Son pochi, pochissimi, sia per convincere Ankara a riprendere davvero tutti quelli che sbarcano sulle isole greche, sia per convincere i siriani a non partire in modo illegale per la Grecia, visto che della prospettiva di un reinsediamento potrà beneficiare solo una piccolissima percentuale. Se i numeri dei ritorni dovessero eccedere questa cifra, secondo il presidente del Consiglio europeo, “l’accordo sarà soggetto a revisione”. Insomma, tutto da ridiscutere. Ai pochi posti messi a disposizione per l’accoglienza si rimedierà con lo schema di reinsediamenti volontari a cui una decina di Stati membri avevano garantito di essere pronti a contribuire? Soltanto in un secondo momento, quando “gli attraversamenti irregolari tra Turchia e Ue siano giunti a un termine” frena ancora il non-paper di Tusk. Per il presidente del Consiglio, quelle di cui si discute, sono misure “temporanee e straordinarie necessarie per porre fine alla sofferenza umana e restaurare l’ordine publico”.

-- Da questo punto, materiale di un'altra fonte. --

(* ===== verification/DiskIds.v ===== *)
(** [id-generators/disk-based/main.go]: a counter behind a mutex, persisted in a file on
    every identifier or on every fiftieth; a restarted service skips fifty ahead. *)

From stdpp Require Import gmap strings list fin_maps.
From Stdlib Require Import ZArith Lia.
From S2P Require Import Prelude GoLib GoFS.

Module DiskIds.

(** The global [counter] and the file system; [mu] makes each function one step. *)
Record Ids := mkIds { counter : Z; iwd : World }.

Definition set_counter (v : Z) : M Ids unit := modify (λ s, mkIds v (iwd s)).
Definition ondisk {A} (m : M World A) : M Ids A := zoom iwd (λ w s, mkIds (counter s) w) m.

Definition counterFilePath : string := "counter_value.txt".
Definition iterations : Z := 50.

Definition persistCounter (filePath : string) (value : Z) : M World unit :=
  WriteFile filePath (bytes_of (itoa value)).

(** [log.Fatalf] ends the program. *)
Definition fatal {A} : M Ids A := panic "log.Fatalf".

Definition loadCounter : M Ids unit :=
  let! data := attempt (ondisk (ReadFile counterFilePath)) in
  match data with
  | inr err =>
      if bool_decide (err = ErrNotExist) then
        do! set_counter iterations in
        do! ignore (ondisk (Create counterFilePath)) in
        ignore (ondisk (persistCounter counterFilePath iterations))
      else fatal
  | inl data =>
      match parse_int64 (string_of data) with
      | Ok val => set_counter (i64 (val + iterations))
      | _ => fatal
      end
  end.

Definition generateIDWithDiskPersistence : M Ids Z :=
  let! s := get_st in
  let value := i64 (counter s + 1) in
  do! set_counter value in
  let! r := attempt (ondisk (persistCounter counterFilePath value)) in
  match r with inl _ => ret value | inr _ => fatal end.

(** The parameter hides the constant; both are 50 in the service. *)
Definition generateIDWithPeriodicDiskPersistence (iterations : Z) : M Ids Z :=
  let! s := get_st in
  let value := i64 (counter s + 1) in
  do! set_counter value in
  if Z.rem value iterations =? 0 then
    let! r := attempt (ondisk (persistCounter counterFilePath value)) in
    match r with inl _ => ret value | inr _ => fatal end
  else ret value.

(** * The service *)

(** The two routes that hand out identifiers: [handler] (for the path "/" only) and
    [periodicHandler]. *)
Inductive route := Hard | Periodic.
#[export] Instance route_eq_dec : EqDecision route.
Proof. solve_decision. Defined.
Definition generate (r : route) : M Ids Z :=
  match r with
  | Hard => generateIDWithDiskPersistence
  | Periodic => generateIDWithPeriodicDiskPersistence iterations
  end.

(** The answer to a request at a path: an identifier, or none (404). *)
Definition handle (path : string) : M Ids (option Z) :=
  if String.eqb path "/periodic" then
    let! v := generate Periodic in ret (Some v)
  else if String.eqb path "/favicon.ico" then ret None
  else if negb (String.eqb path "/") then ret None
  else let! v := generate Hard in ret (Some v).

Fixpoint generate_all (rs : list route) : M Ids (list Z) :=
  match rs with
  | [] => ret []
  | r :: rs => let! v := generate r in let! vs := generate_all rs in ret (v :: vs)
  end.

(** One process: it loads the counter, answers its requests and is killed; the
    file system stays. *)
Definition process (rs : list route) : M Ids (list Z) :=
  do! set_counter 0 in do! loadCounter in generate_all rs.
Fixpoint processes (runs : list (list route)) : M Ids (list Z) :=
  match runs with
  | [] => ret []
  | rs :: runs => let! vs := process rs in let! us := processes runs in ret (vs ++ us)
  end.

End DiskIds.
(* ===== verification/RangeIds.v ===== *)
(** [id-generators/amazon-way/main.go]: ranges of identifiers, handed out by transactions on
    one row per service, as programs over the database of [RangeDb]. *)

From stdpp Require Import gmap strings list fin_maps sets.
From Stdlib Require Import ZArith Lia.
From S2P Require Import Prelude RangeDb RangeLogic.
Import RangeDb.

Module RangeIds.

Local Open Scope string_scope.

(** * The handler *)

Definition ServiceName : string := "service_name".
Definition BatchSize : Z := 100.

Record IDRange := mkRange { Min : Z; Max : Z }.

(** The reply: a status, and the range when it is 200. *)
Inductive reply := Failed (status : Z) | Sent (r : IDRange).

(** From the query to the commit. *)
Definition transaction (txn : nat) (svcName : string) : prog reply :=
  PQueryRow txn "SELECT value FROM ids WHERE service_name = ? FOR UPDATE" [VStr svcName] (λ row,
  match row with
  | inr err =>
      if errors_is ErrNoRows err then
        let initialCounterValue := BatchSize in
        PExec txn "INSERT INTO ids(service_name, value) VALUES(?, ?)" [VStr svcName; VInt initialCounterValue] (λ r,
        match r with
        | inr _ => Ret (Failed 500)
        | inl _ =>
            PCommit txn (λ r,
            match r with
            | inr _ => Ret (Failed 500)
            | inl _ => Ret (Sent (mkRange 1 BatchSize))
            end)
        end)
      else Ret (Failed 500)
  | inl svcCounter =>
      let lowerValue := i64 (svcCounter + 1) in
      let upperValue := i64 (svcCounter + BatchSize) in
      PExec txn "UPDATE ids SET value = ? WHERE service_name = ?" [VInt upperValue; VStr svcName] (λ r,
      match r with
      | inr _ => Ret (Failed 500)
      | inl _ =>
          PCommit txn (λ r,
          match r with
          | inr _ => Ret (Failed 500)
          | inl _ => Ret (Sent (mkRange lowerValue upperValue))
          end)
      end)
  end).

(** The deferred rollback runs on every return from the transaction. *)
Definition generateHandler (svcName : string) : prog reply :=
  if String.eqb svcName "" then Ret (Failed 400) else
  PBegin (λ txn,
  match txn with
  | inr _ => Ret (Failed 500)
  | inl txn => pbind (transaction txn svcName) (λ rep, PRollback txn (λ _, Ret rep))
  end).

(** * What it does *)

Section handler.
Context (m0 : table) (collate : string → string).

(** A commit raised the counter from below a range to its end. *)
Definition granted (svc : string) (e : entry) (x : IDRange) : Prop :=
  let c := last_in (collate svc) (e_before e) in
  e_writes e !! collate svc = Some (i64 (c + BatchSize)) ∧ x = mkRange (i64 (c + 1)) (i64 (c + BatchSize)).

(** A range that is sent was granted by the handler's own commit. *)
Definition sent (svc : string) (rep : reply) (T : option nat) (d : idsdb) : Prop :=
  match rep with
  | Failed status => status = 400 ∨ status = 500
  | Sent x => ∃ e, e ∈ log d ∧ T = Some (e_txn e) ∧ granted svc e x
  end.

Lemma sent_log svc rep T d d1 : (∃ more, log d1 = (more ++ log d)%list) → sent svc rep T d → sent svc rep T d1.
Proof.
  intros [more E]. destruct rep as [|x]; [done|]. intros (e & He & Hx). exists e. split; [|done].
  rewrite E. apply elem_of_app. by right.
Qed.

Lemma wp_ret svc rep T d : sent svc rep T d → wp m0 collate (sent svc) (Ret rep) T d.
Proof. intros Hs d1 Hr _. eapply sent_log; [apply (r_log _ _ _ Hr)|done]. Qed.

Lemma wp_failed svc T d : wp m0 collate (sent svc) (Ret (Failed 500)) T d.
Proof. apply wp_ret. by right. Qed.

(** A transaction that others have run beside is what it was, or over. *)
Lemma still_open t x d d1 :
  rely (Some t) d d1 → txns d !! t = Some x → txns d1 !! t = Some x ∨ txns d1 !! t = Some (gone Done).
Proof. intros Hr Hx. destruct (r_txns _ _ _ Hr t x Hx) as (x' & E & [->| ->]); auto. Qed.

(** The commit at the end, over the counter [c]. *)
Lemma wp_commit svc t x d c :
  txns d !! t = Some x → st x = Open → collate svc ∈ locks x →
  writes x !! collate svc = Some (i64 (c + BatchSize)) → last_in (collate svc) (committed d) = c →
  wp m0 collate (sent svc) (PCommit t (λ r,
    match r with
    | inr _ => Ret (Failed 500)
    | inl _ => Ret (Sent (mkRange (i64 (c + 1)) (i64 (c + BatchSize))))
    end)) (Some t) d.
Proof.
  intros Hx Ho Hk Hw Hc d1 Hr Hv. split; [done|]. intros r d2 Hs.
  destruct (still_open t x d d1 Hr Hx) as [Hx1|Hx1].
  - apply (call_spec_open _ _ _ _ _ _ Hx1 Ho) in Hs. split; [by eapply commit_guar|].
    destruct r as [[]|e]; [|apply wp_failed]. cbn in Hs. subst d2. apply wp_ret.
    exists (mkEntry t (writes x) (committed d1)). split; [by left|]. split; [done|]. unfold granted. cbn [e_writes e_before].
    assert (last_in (collate svc) (committed d1) = c) as ->; [|done].
    unfold last_in. rewrite (r_locked _ _ _ Hr t x) by done. done.
  - apply (call_spec_over _ _ _ _ _ Hx1) in Hs as [He ->]. split; [by apply range_guar_refl|].
    destruct r; [done|apply wp_failed].
Qed.

(** No rows: the first batch. *)
Lemma wp_insert svc t x d :
  txns d !! t = Some x → st x = Open → writes x = ∅ →
  wp m0 collate (sent svc) (PExec t "INSERT INTO ids(service_name, value) VALUES(?, ?)" [VStr svc; VInt BatchSize] (λ r,
    match r with
    | inr _ => Ret (Failed 500)
    | inl _ => PCommit t (λ r,
        match r with
        | inr _ => Ret (Failed 500)
        | inl _ => Ret (Sent (mkRange 1 BatchSize))
        end)
    end)) (Some t) d.
Proof.
  intros Hx Ho Hw d1 Hr Hv. split; [done|]. intros r d2 [Hs _].
  specialize (Hs svc BatchSize eq_refl eq_refl). destruct (still_open t x d d1 Hr Hx) as [Hx1|Hx1].
  - apply (call_spec_open _ _ _ _ _ _ Hx1 Ho) in Hs. destruct r as [[]|e]; cbn in Hs; [|split; [by eapply range_failed_guar|apply wp_failed]].
    destruct Hs as (L & HL & Hk & Hn & ->). unfold current in Hn. rewrite Hw, (left_id_L ∅ (∪)) in Hn.
    assert (last_in (collate svc) (committed d1) = 0) as H0 by (unfold last_in; by rewrite Hn).
    split; [eapply range_written_guar; try done; by rewrite H0|].
    apply (wp_commit svc t (mkTxn Open (L ∪ locks x) (<[collate svc := BatchSize]> (writes x))) _ 0); cbn.
    + rewrite <-Ho. apply lookup_insert_eq.
    + done.
    + apply elem_of_union. by left.
    + apply lookup_insert_eq.
    + exact H0.
  - apply (call_spec_over _ _ _ _ _ Hx1) in Hs as [He ->]. split; [by apply range_guar_refl|].
    destruct r; [done|apply wp_failed].
Qed.

(** A counter, locked: the next batch. *)
Lemma wp_update svc t x d c :
  txns d !! t = Some x → st x = Open → writes x = ∅ → collate svc ∈ locks x → committed d !! collate svc = Some c →
  wp m0 collate (sent svc) (PExec t "UPDATE ids SET value = ? WHERE service_name = ?" [VInt (i64 (c + BatchSize)); VStr svc] (λ r,
    match r with
    | inr _ => Ret (Failed 500)
    | inl _ => PCommit t (λ r,
        match r with
        | inr _ => Ret (Failed 500)
        | inl _ => Ret (Sent (mkRange (i64 (c + 1)) (i64 (c + BatchSize))))
        end)
    end)) (Some t) d.
Proof.
  intros Hx Ho Hw Hl Hc d1 Hr Hv. split; [done|]. intros r d2 [_ Hs].
  specialize (Hs svc (i64 (c + BatchSize)) eq_refl eq_refl). destruct (still_open t x d d1 Hr Hx) as [Hx1|Hx1].
  - rewrite <-(r_locked _ _ _ Hr t x) in Hc by done.
    apply (call_spec_open _ _ _ _ _ _ Hx1 Ho) in Hs. destruct r as [[]|e]; cbn in Hs; [|split; [by eapply range_failed_guar|apply wp_failed]].
    destruct Hs as (L & HL & Hs). unfold current in Hs. rewrite Hw, (left_id_L ∅ (∪)), Hc in Hs. destruct Hs as [Hk ->].
    assert (last_in (collate svc) (committed d1) = c) as H0 by (unfold last_in; by rewrite Hc).
    split; [eapply range_written_guar; try done; by rewrite H0|].
    apply (wp_commit svc t (mkTxn Open (L ∪ locks x) (<[collate svc := i64 (c + BatchSize)]> (writes x))) _ c); cbn.
    + rewrite <-Ho. apply lookup_insert_eq.
    + done.
    + apply elem_of_union. by left.
    + apply lookup_insert_eq.
    + exact H0.
  - apply (call_spec_over _ _ _ _ _ Hx1) in Hs as [He ->]. split; [by apply range_guar_refl|].
    destruct r; [done|apply wp_failed].
Qed.

Lemma wp_transaction svc t d :
  txns d !! t = Some (gone Open) → wp m0 collate (sent svc) (transaction t svc) (Some t) d.
Proof.
  intros Hx d1 Hr Hv. split; [done|]. intros r d2 Hs. destruct (Hs svc eq_refl) as [_ Hs']. specialize (Hs' eq_refl).
  clear Hs. destruct (still_open t _ d d1 Hr Hx) as [Hx1|Hx1].
  - apply (call_spec_open _ _ _ _ _ _ Hx1 eq_refl) in Hs'. destruct r as [c|e]; cbn in Hs'.
    + destruct Hs' as (L & HL & Hk & -> & Hc). unfold current in Hc. cbn [gone writes] in Hc. rewrite (left_id_L ∅ (∪)) in Hc.
      split; [by eapply range_locked_guar|]. eapply wp_update; [apply lookup_insert_eq|done|done| |exact Hc].
      cbn. apply elem_of_union. by left.
    + destruct (errors_is ErrNoRows e); [|split; [by eapply range_failed_guar|apply wp_failed]].
      destruct Hs' as (L & HL & -> & _). split; [by eapply range_locked_guar|].
      eapply wp_insert; [apply lookup_insert_eq|done|done].
  - apply (call_spec_over _ _ _ _ _ Hx1) in Hs' as [He ->]. split; [by apply range_guar_refl|].
    destruct r as [|e]; [done|]. destruct (errors_is ErrNoRows e); [|apply wp_failed].
    intros d2 Hr2 Hv2. split; [done|]. intros r d3 [Hs _]. specialize (Hs svc BatchSize eq_refl eq_refl).
    assert (txns d2 !! t = Some (gone Done)) as Hx2 by by destruct (still_open t _ d1 d2 Hr2 Hx1).
    apply (call_spec_over _ _ _ _ _ Hx2) in Hs as [He' ->]. split; [by apply range_guar_refl|].
    destruct r; [done|apply wp_failed].
Qed.

Lemma wp_generateHandler svc d : wp m0 collate (sent svc) (generateHandler svc) None d.
Proof.
  unfold generateHandler. destruct (String.eqb svc ""); [apply wp_ret; by left|].
  intros d1 Hr Hv. split; [done|]. intros [t|e] d2 Hb; [|apply wp_failed].
  destruct Hb as [Hf ->]. apply wp_bind. pose proof (wp_transaction svc t (put_txn t (gone Open) d1) (lookup_insert_eq _ _ _)) as Hw.
  revert Hw. apply wp_mono. intros rep T d2 [<-|?] Hs; [|done]. intros d3 Hr3 _. split; [done|]. intros r d4 Hb. apply wp_ret.
  eapply sent_log; [|exact Hs]. destruct (r_log _ _ _ Hr3) as [more E]. exists more. rewrite <-E.
  unfold rollback_spec in Hb. by destruct (st <$> txns d3 !! t) as [[]|]; subst d4.
Qed.
End handler.
End RangeIds.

Il testo lascia fuori per il momento altri due temi, ancora più problematici. Uno è la liberalizzazione dei visti, che la Turchia vorrebbe accelerare. La scorsa settimana si è parlato della fine di giugno, ma lo slancio non piace a tutti. Diversi Stati insistono perché non si prendano scorciatoie e anche il Parlamento europeo potrebbe mettersi di traverso. Anche se si dovesse mettere nero su bianco l’obiettivo di fine giugno, dunque, tutto dipenderà dal rispetto dei criteri fissati per tutti che nessuno è intenzionato ad ammorbidire. Sono in tutto 72 e fino ad ora Ankara è in linea con solo 35.
C’è poi il grosso scoglio dell’apertura di cinque nuovi capitoli negoziali per l’adesione di Ankara all’Ue. Il tema per la Turchia è centrale ma Cipro ha chiarito di essere pronta ad opporsi strenuamente. È su questo punto che si rischia lo scontro più acceso. “La mia convinzione è che dobbiamo trovare un modo di usare il processo per il rilancio delle relazioni Ue-Turchia, che va ben oltre l’immigrazione, in modo che diventi anche un’opportunità per supportare i negoziati di pace a Cipro”e “solo se questo è possibile – avverte Tusk – possiamo andare avanti”.